(** X25 (POST /auth/nylas/revoke): the route always answers 200 and clears
    the Nylas columns of the caller, whether or not the Nylas API accepted
    the revocation; no other table is written, and POST /send no longer
    chooses Nylas for this user. *)
Theorem X25_revoking_always_clears_the_grant (W : World)
    (api_fetch : nat -> NylasAccount.ApiRequest -> thrown + NylasAccount.ApiResponse)
    (user : User) (st : State) :
  let out := NylasAccount.revoke W api_fetch user st in
  reply_status (fst out) = 200%Z
  /\ users (snd out) = map (NylasAccount.revoked (user_id user)) (users st)
  /\ notes (snd out) = notes st
  /\ email_templates (snd out) = email_templates st
  /\ email_template_versions (snd out) = email_template_versions st
  /\ sent_emails (snd out) = sent_emails st
  /\ forall u, In u (users (snd out)) -> user_id u = user_id user ->
       Emails.select_provider u <> Some Nylas.
Proof.
  cbv zeta. unfold NylasAccount.revoke, route. rewrite bind_run. cbn [get].
  assert (Hprov : forall us u,
            In u (map (NylasAccount.revoked (user_id user)) us) ->
            user_id u = user_id user -> Emails.select_provider u <> Some Nylas).
  { intros us u Hin Hid. apply List.in_map_iff in Hin as (u0 & <- & _).
    unfold NylasAccount.revoked in *.
    destruct (String.eqb (user_id u0) (user_id user)) eqn:Heq.
    - unfold Emails.select_provider. cbn. destruct (_ || _); discriminate.
    - apply String.eqb_neq in Heq. contradiction. }
  rewrite bind_run.
  destruct (List.filter _ (users st)) as [|userData rest].
  { cbn. repeat split. apply Hprov. }
  destruct (truthy_str (nylas_access_token userData)).
  - rewrite bind_run. unfold NylasAccount.revokeGrant.
    destruct (grant_ok_run W api_fetch "DELETE" (default "" (nylas_access_token userData)) st) as (ok & ->).
    cbn. repeat split. apply Hprov.
  - cbn. repeat split. apply Hprov.
Qed.

(** ** The properties on sample data *)

Ltac distinct_names :=
  rewrite NoDup_ListNoDup;
  repeat (constructor; [cbn; intuition discriminate|]); constructor.

Lemma shared_sound : sound Shared.state.
Proof.
  split; cbn [Shared.state notes email_templates sent_emails map]; cbn.
  - distinct_names.
  - distinct_names.
  - distinct_names.
  - distinct_names.
  - intros r [<-|[<-|[]]]; cbn.
    + exists Sample.note. auto.
    + exists Shared.note2. auto.
  - intros r [<-|[<-|[]]]; cbn.
    + exists Shared.template1. auto.
    + exists Shared.template2. auto.
Qed.

Lemma delivered_settled id user note template key :
  settled (Shared.delivered id user note template key).
Proof. left. cbn. repeat split; eexists; reflexivity. Qed.

Lemma shared_settled : Forall settled (sent_emails Shared.state).
Proof.
  cbn. repeat (apply List.Forall_cons; [apply delivered_settled|]). apply List.Forall_nil.
Qed.

Lemma shared_versions :
  Forall (version_on_file Shared.state) (sent_emails Shared.state).
Proof.
  cbn [Shared.state sent_emails].
  apply List.Forall_cons; [|apply List.Forall_cons; [|apply List.Forall_nil]]; left.
  - exists Shared.template1. cbn. auto.
  - exists Shared.template2. cbn. auto.
Qed.

Lemma X13_others_witness :
  let st := Shared.state in
  let st' := snd (Emails.send Sample.world Shared.u1 (Sample.request "k9" ["a@b.c"]) st) in
  (request Sample.world Shared.now "u1" st st' /\ sound st)
  /\ others_same "u1" st st'.
Proof.
  intros st st'.
  assert (Hreq : request Sample.world Shared.now "u1" st st')
    by exact (request_send Sample.world Shared.now "u1" Shared.u1 _ st eq_refl).
  split; [split; [exact Hreq|exact shared_sound]|].
  exact (X13_a_request_leaves_the_others_alone _ _ _ _ _ Hreq shared_sound).
Defined.

Lemma X14_constraints_witness :
  let st := Shared.state in
  let st' := snd (Templates.update Sample.world Shared.u1 "t1" "Plain" "{{note_title}}"
                    "<p>two</p>" st) in
  (request Sample.world Shared.now "u1" st st' /\ sound st)
  /\ sound st'.
Proof.
  intros st st'.
  assert (Hreq : request Sample.world Shared.now "u1" st st')
    by exact (request_template_update Sample.world Shared.now "u1" Shared.u1 _ _ _ _ st eq_refl).
  split; [split; [exact Hreq|exact shared_sound]|].
  exact (X14_requests_keep_the_constraints _ _ _ _ _ Hreq shared_sound).
Defined.

Lemma X15_pending_witness :
  let st := Shared.state in
  let st' := snd (Emails.send Sample.world Shared.u1 (Sample.request "k9" ["a@b.c"]) st) in
  (request Sample.world Shared.now "u1" st st' /\ Forall settled (sent_emails st))
  /\ Forall settled (sent_emails st').
Proof.
  intros st st'.
  assert (Hreq : request Sample.world Shared.now "u1" st st')
    by exact (request_send Sample.world Shared.now "u1" Shared.u1 _ st eq_refl).
  split; [split; [exact Hreq|exact shared_settled]|].
  exact (X15_no_record_stays_pending _ _ _ _ _ Hreq shared_settled).
Defined.

Lemma X16_version_witness :
  let st := Shared.state in
  let st' := snd (Templates.update Sample.world Shared.u1 "t1" "Plain" "{{note_title}}"
                    "<p>two</p>" st) in
  (request Sample.world Shared.now "u1" st st'
   /\ Forall (version_on_file st) (sent_emails st))
  /\ Forall (version_on_file st') (sent_emails st').
Proof.
  intros st st'.
  assert (Hreq : request Sample.world Shared.now "u1" st st')
    by exact (request_template_update Sample.world Shared.now "u1" Shared.u1 _ _ _ _ st eq_refl).
  split; [split; [exact Hreq|exact shared_versions]|].
  exact (X16_the_version_a_record_names_stays_on_file _ _ _ _ _ Hreq shared_versions).
Defined.

Lemma X10_deleted_template_witness :
  let W := Sample.world in
  let st := Shared.state in
  let st1 := snd (Templates.delete Shared.u1 "t1" st) in
  let st2 := snd (Templates.create W Shared.u1 "Plain" "{{note_title}}" "<p>one</p>" st1) in
  (NoDup (map tpl_id (email_templates st))
   /\ http_status (fst (Templates.delete Shared.u1 "t1" st)) = 200%Z
   /\ requests W Shared.now st1 st2)
  /\ fst (TemplateViews.get_one Shared.u1 "t1" st2)
     = {| reply_status := 404; reply_body := PError "Template not found" |}
  /\ sent_emails (snd (Emails.send W Shared.u1 (Sample.request "k9" ["a@b.c"]) st2))
     = sent_emails st2.
Proof.
  intros W st st1 st2.
  assert (Hids : NoDup (map tpl_id (email_templates st))) by (cbn; distinct_names).
  assert (Hdel : http_status (fst (Templates.delete Shared.u1 "t1" st)) = 200%Z)
    by (vm_compute; reflexivity).
  assert (Hreq : requests W Shared.now st1 st2).
  { apply rtc_once. exists "u1".
    exact (request_template_create W Shared.now "u1" Shared.u1 _ _ _ st1 eq_refl). }
  split; [repeat split; assumption|].
  destruct (X10_a_deleted_template_never_comes_back W Shared.now Shared.u1 "t1" st st2
              Hids Hdel Hreq Shared.u1) as (Hget & _ & _ & _ & Hsend).
  split; [exact Hget|]. exact (proj2 (Hsend (Sample.request "k9" ["a@b.c"]) eq_refl)).
Defined.

Lemma X12_created_template_witness :
  let W := Sample.world in
  let u := Sample.user "u1" None None in
  let out := Templates.create W u "Plain" "{{note_title}}" "<p>one</p>" Sample.empty_state in
  out = ({| http_status := 201; body := BTemplate Sample.first_template |}, snd out)
  /\ fst (TemplateViews.get_one u "row-0" (snd out))
     = {| reply_status := 200; reply_body := PData Sample.first_template |}
  /\ fst (TemplateViews.get_one Shared.u2 "row-0" (snd out))
     = {| reply_status := 404; reply_body := PError "Template not found" |}.
Proof.
  intros W u out.
  assert (H : out = ({| http_status := 201; body := BTemplate Sample.first_template |},
                     snd out)) by (vm_compute; reflexivity).
  split; [exact H|].
  destruct (X12_a_created_template_can_be_fetched W u "Plain" "{{note_title}}" "<p>one</p>"
              Sample.empty_state (snd out) Sample.first_template H)
    as (_ & _ & _ & Hget & Hother).
  split; [exact Hget|]. apply Hother. discriminate.
Defined.

Lemma X18_note_delete_witness :
  let st := Shared.state in
  let st' := snd (Notes.delete Shared.u1 "n1" st) in
  (sound st /\ reply_status (fst (Notes.delete Shared.u1 "n1" st)) = 200%Z)
  /\ sent_emails st' = [Shared.delivered "r2" "u2" "n2" "t2" "k2"]
  /\ Emails.by_key "k1" st' = []
  /\ fst (Notes.get_one Shared.u1 "n1" st')
     = {| reply_status := 404; reply_body := PError "Note not found" |}.
Proof.
  intros st st'.
  assert (Hdel : reply_status (fst (Notes.delete Shared.u1 "n1" st)) = 200%Z)
    by (vm_compute; reflexivity).
  split; [split; [exact shared_sound|exact Hdel]|].
  destruct (X18_deleting_a_note_deletes_its_records Sample.world Shared.u1 "n1" st
              shared_sound Hdel) as (Hrows & Hkeys & Hget & _).
  split; [exact Hrows|]. split; [|apply Hget].
  apply (Hkeys (Shared.delivered "r1" "u1" "n1" "t1" "k1")); [now left|reflexivity].
Defined.

Lemma X19_note_witness :
  let W := Sample.world in
  let u := Sample.user "u1" None None in
  let out := Notes.create W Shared.now u "Trip" "Pack the bags" Sample.empty_state in
  let row := {| note_id := "row-0"; note_user_id := "u1"; note_title := "Trip";
                note_content := "Pack the bags";
                note_created_at := 1793577600001%Z;
                note_updated_at := 1793577600001%Z |} in
  let row2 := {| note_id := "row-0"; note_user_id := "u1"; note_title := "Journey";
                 note_content := "Pack the bags and the tent";
                 note_created_at := 1793577600001%Z;
                 note_updated_at := 1793577600002%Z |} in
  let run := Notes.update Shared.now u "row-0" "Journey" "Pack the bags and the tent"
               (snd out) in
  out = ({| reply_status := 201; reply_body := PData row |}, snd out)
  /\ fst (Notes.get_one u "row-0" (snd out))
     = {| reply_status := 200; reply_body := PData row |}
  /\ fst (Notes.get_one Shared.u2 "row-0" (snd out))
     = {| reply_status := 404; reply_body := PError "Note not found" |}
  /\ ("Journey" <> "" /\ "Pack the bags and the tent" <> ""
      /\ String.length "Journey" <= 255)
  /\ fst run = {| reply_status := 200; reply_body := PData row2 |}
  /\ fst (Notes.get_one u "row-0" (snd run))
     = {| reply_status := 200; reply_body := PData row2 |}.
Proof.
  intros W u out row row2 run.
  assert (H : out = ({| reply_status := 201; reply_body := PData row |}, snd out))
    by (vm_compute; reflexivity).
  split; [exact H|].
  destruct (X19_a_note_is_read_back_as_written W Shared.now u "Trip" "Pack the bags"
              Sample.empty_state (snd out) row H)
    as (_ & Hget & Hother & Hupdate).
  split; [exact Hget|]. split; [apply Hother; discriminate|].
  assert (Hw : String.length "Journey" <= 255) by (cbn; lia).
  split; [repeat split; [discriminate|discriminate|exact Hw]|].
  exact (Hupdate "Journey" "Pack the bags and the tent"
           ltac:(discriminate) ltac:(discriminate) Hw).
Defined.

Lemma X11_refused_witness :
  let u := Sample.user "u1" None None in
  let out := Templates.create Sample.world u "" "{{note_title}}" "<p>one</p>"
               Sample.empty_state in
  http_status (fst out) <> 201%Z /\ same_tables Sample.empty_state (snd out).
Proof.
  intros u out.
  assert (H : http_status (fst out) <> 201%Z) by (vm_compute; discriminate).
  split; [exact H|].
  exact (proj1 (X11_a_refused_template_changes_nothing Sample.world u "row-0" ""
                  "{{note_title}}" "<p>one</p>" Sample.empty_state) H).
Defined.

Lemma X22_middleware_witness :
  let verify := fun token : string =>
    if String.eqb token "signed" then inr (Some "u1") else inl (JsError "jwt malformed") in
  let next := fun (user : User) (st : State) =>
    ({| http_status := 200; body := BMessage (user_id user) |}, st) in
  Auth.bearer_token (Some "Bearer signed") = Some "signed"
  /\ Auth.authenticateToken verify (Some "Bearer signed") next Shared.state
     = ({| http_status := 200; body := BMessage "u1" |}, Shared.state)
  /\ Auth.authenticateToken verify (Some "Bearer forged") next Shared.state
     = (Auth.refusal 403 "Invalid token", Shared.state).
Proof.
  intros verify next.
  split.
  - exact (proj2 (X22_the_middleware_admits_stored_users_only verify None next Shared.state)
             "Bearer" "signed" eq_refl eq_refl ltac:(discriminate)).
  - split; reflexivity.
Defined.
Lemma rename_vol_spec old new u h (R : Z -> hw -> Prop) :
  DS u h ->
  (forall v, u_ro u = false -> vmap (u_vols u) !! old = Some v ->
     Q (nm (<[new := set_name new v]> (delete old (vmap (u_vols u)))))) ->
  (forall v u' h', stepped u h u' h' -> u_ro u' = false ->
     vmap (u_vols u) !! old = Some v -> vmap (u_vols u) !! new = None ->
     vmap (u_vols u') = <[new := set_name new v]> (delete old (vmap (u_vols u))) -> R 0 h') ->
  (forall r u' h', r <> 0 -> stepped u h u' h' -> u_vols u' = u_vols u -> R r h') ->
  wp (ubi_rename_vol u old new) R h.
Proof.
  intros HD HQ Hok Herr. pose proof HD as (t & HF & Hun & Hs). unfold ubi_rename_vol.
  destruct (ubi_find_volume (u_vols u) old) as [[i v]|] eqn:Hf;
    [|wps; by eapply Herr; [|by apply stepped_refl|]].
  destruct (ubi_check (u_vols u) new =? 0) eqn:Hc;
    [wps; by eapply Herr; [|by apply stepped_refl|]|].
  destruct (u_ro u) eqn:Hro; [wps; by eapply Herr; [|by apply stepped_refl|]|].
  assert (vmap (u_vols u) !! new = None) as Hnew.
  { apply eq_None_not_Some. intros Hs'. apply Z.eqb_neq in Hc. apply Hc. apply ubi_check_0. auto. }
  destruct (vmap_rename _ _ _ _ _ Hun Hf Hnew) as [Hun' Hm].
  pose proof (find_Some_vmap _ _ _ _ Hf) as Hv.
  eapply rename_spec; [done|done|rewrite Hm; auto| |].
  - intros u' h' Hst _ Hro' Hvols. eapply Hok; eauto. by rewrite Hvols.
  - intros r u' h' Hr Hst Hvols _. eapply Herr; [lia|done|done].
Qed.

(** Two renames in one write: [cur] becomes [bak], [cand] becomes [cur]. *)
Definition switched (m : gmap string volume) (cur cand bak : string) (a b : volume) : gmap string volume :=
  <[cur := set_name cur b]> (delete cand (<[bak := set_name bak a]> (delete cur m))).

Lemma vmap_switch t i j cur cand bak a b :
  uniq t -> cur <> cand -> bak <> cur -> bak <> cand ->
  ubi_find_volume t cur = Some (i, a) -> ubi_find_volume t cand = Some (j, b) -> vmap t !! bak = None ->
  uniq (rename_slots [(i, bak); (j, cur)] t) /\
  vmap (rename_slots [(i, bak); (j, cur)] t) = switched (vmap t) cur cand bak a b.
Proof.
  intros Hu Hcc Hbc Hbd Hi Hj Hb.
  destruct (vmap_rename t cur i a bak Hu Hi Hb) as [Hu1 Hm1].
  change (rename_slots [(i, bak); (j, cur)] t) with (rename_slots [(j, cur)] (rename_slots [(i, bak)] t)).
  assert (ubi_find_volume (rename_slots [(i, bak)] t) cand = Some (j, b)) as Hj1.
  { destruct (find_slot _ _ _ _ Hi) as [Hsi Hni]. destruct (find_slot _ _ _ _ Hj) as [Hsj <-].
    apply slot_find; [done|]. simpl. rewrite list_lookup_alter_ne; [done|]. intros ->. congruence. }
  destruct (vmap_rename _ cand j b cur Hu1 Hj1) as [Hu2 Hm2].
  - rewrite Hm1, lookup_insert_ne, lookup_delete_eq by done. done.
  - split; [done|]. by rewrite Hm2, Hm1.
Qed.

(** ** Volume update *)

(** Slot [i], named [n], holds [w]; the rest of the live table is [m]. *)
Record slot_at (n : string) (i : nat) (m : gmap string volume) (w : volume) (u : ubi_dev) : Prop := {
  sa_find : ubi_find_volume (u_vols u) n = Some (i, w);
  sa_map : vmap (u_vols u) = <[n := w]> m;
  sa_uniq : uniq (u_vols u);
}.
(** [f] changes contents only. *)
Definition keeps (f : volume -> volume) : Prop :=
  forall w, v_name (f w) = v_name w /\ v_static (f w) = v_static w /\ v_pebs (f w) = v_pebs w.

Lemma slot_at_alter n i m w u f t :
  slot_at n i m w u -> keeps f -> t = alter (fmap f) i (u_vols u) ->
  uniq t /\ slot_at n i m (f w) (dev_vols t u).
Proof.
  intros [Hf Hm Hu] Hk ->. destruct (find_slot _ _ _ _ Hf) as [Hi Hn].
  destruct (Hk w) as (Hfn & _ & _). rewrite Hn in Hfn.
  destruct (vmap_update (u_vols u) n i w f Hu Hf Hfn) as [Hu' Hm'].
  split; [done|]. split; [|by simpl; rewrite Hm', Hm, insert_insert_eq|done]. simpl.
  rewrite <- Hfn at 1. apply slot_find; [done|]. by rewrite list_lookup_alter_eq, Hi.
Qed.

Lemma upd_slot_spec n i m w u t f h (R : unit -> hw -> Prop) :
  FSt u t h -> slot_at n i m w u -> keeps f ->
  (forall u' h', frame (u_off u) h h' -> same_geom u u' -> u_ro u' = u_ro u -> FSt u' t h' ->
     u_vols u' = alter (fmap f) i (u_vols u) -> slot_at n i m (f w) u' -> R tt h') ->
  wp (upd_slot i f) R h.
Proof.
  intros HF Hs Hk HR. unfold upd_slot. eapply upd_dev_spec; [done|done|]. intros h' Hfr HF'.
  eapply HR; [done| | |exact HF'|done|]; [by repeat split|done|].
  by eapply (slot_at_alter _ _ _ _ _ _ _ Hs Hk eq_refl).
Qed.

### BRIEF
Transcribe, exactly and without additions, the lines of the records above, beginning with the line that contains "uniq t -> cur" and ending with the line that contains "(** [f] changes contents only. *)", both included.

### EXERCISE ANSWER
  uniq t -> cur <> cand -> bak <> cur -> bak <> cand ->
  ubi_find_volume t cur = Some (i, a) -> ubi_find_volume t cand = Some (j, b) -> vmap t !! bak = None ->
  uniq (rename_slots [(i, bak); (j, cur)] t) /\
  vmap (rename_slots [(i, bak); (j, cur)] t) = switched (vmap t) cur cand bak a b.
Proof.
  intros Hu Hcc Hbc Hbd Hi Hj Hb.
  destruct (vmap_rename t cur i a bak Hu Hi Hb) as [Hu1 Hm1].
  change (rename_slots [(i, bak); (j, cur)] t) with (rename_slots [(j, cur)] (rename_slots [(i, bak)] t)).
  assert (ubi_find_volume (rename_slots [(i, bak)] t) cand = Some (j, b)) as Hj1.
  { destruct (find_slot _ _ _ _ Hi) as [Hsi Hni]. destruct (find_slot _ _ _ _ Hj) as [Hsj <-].
    apply slot_find; [done|]. simpl. rewrite list_lookup_alter_ne; [done|]. intros ->. congruence. }
  destruct (vmap_rename _ cand j b cur Hu1 Hj1) as [Hu2 Hm2].
  - rewrite Hm1, lookup_insert_ne, lookup_delete_eq by done. done.
  - split; [done|]. by rewrite Hm2, Hm1.
Qed.

(** ** Volume update *)

(** Slot [i], named [n], holds [w]; the rest of the live table is [m]. *)
Record slot_at (n : string) (i : nat) (m : gmap string volume) (w : volume) (u : ubi_dev) : Prop := {
  sa_find : ubi_find_volume (u_vols u) n = Some (i, w);
  sa_map : vmap (u_vols u) = <[n := w]> m;
  sa_uniq : uniq (u_vols u);
}.
(** [f] changes contents only. *)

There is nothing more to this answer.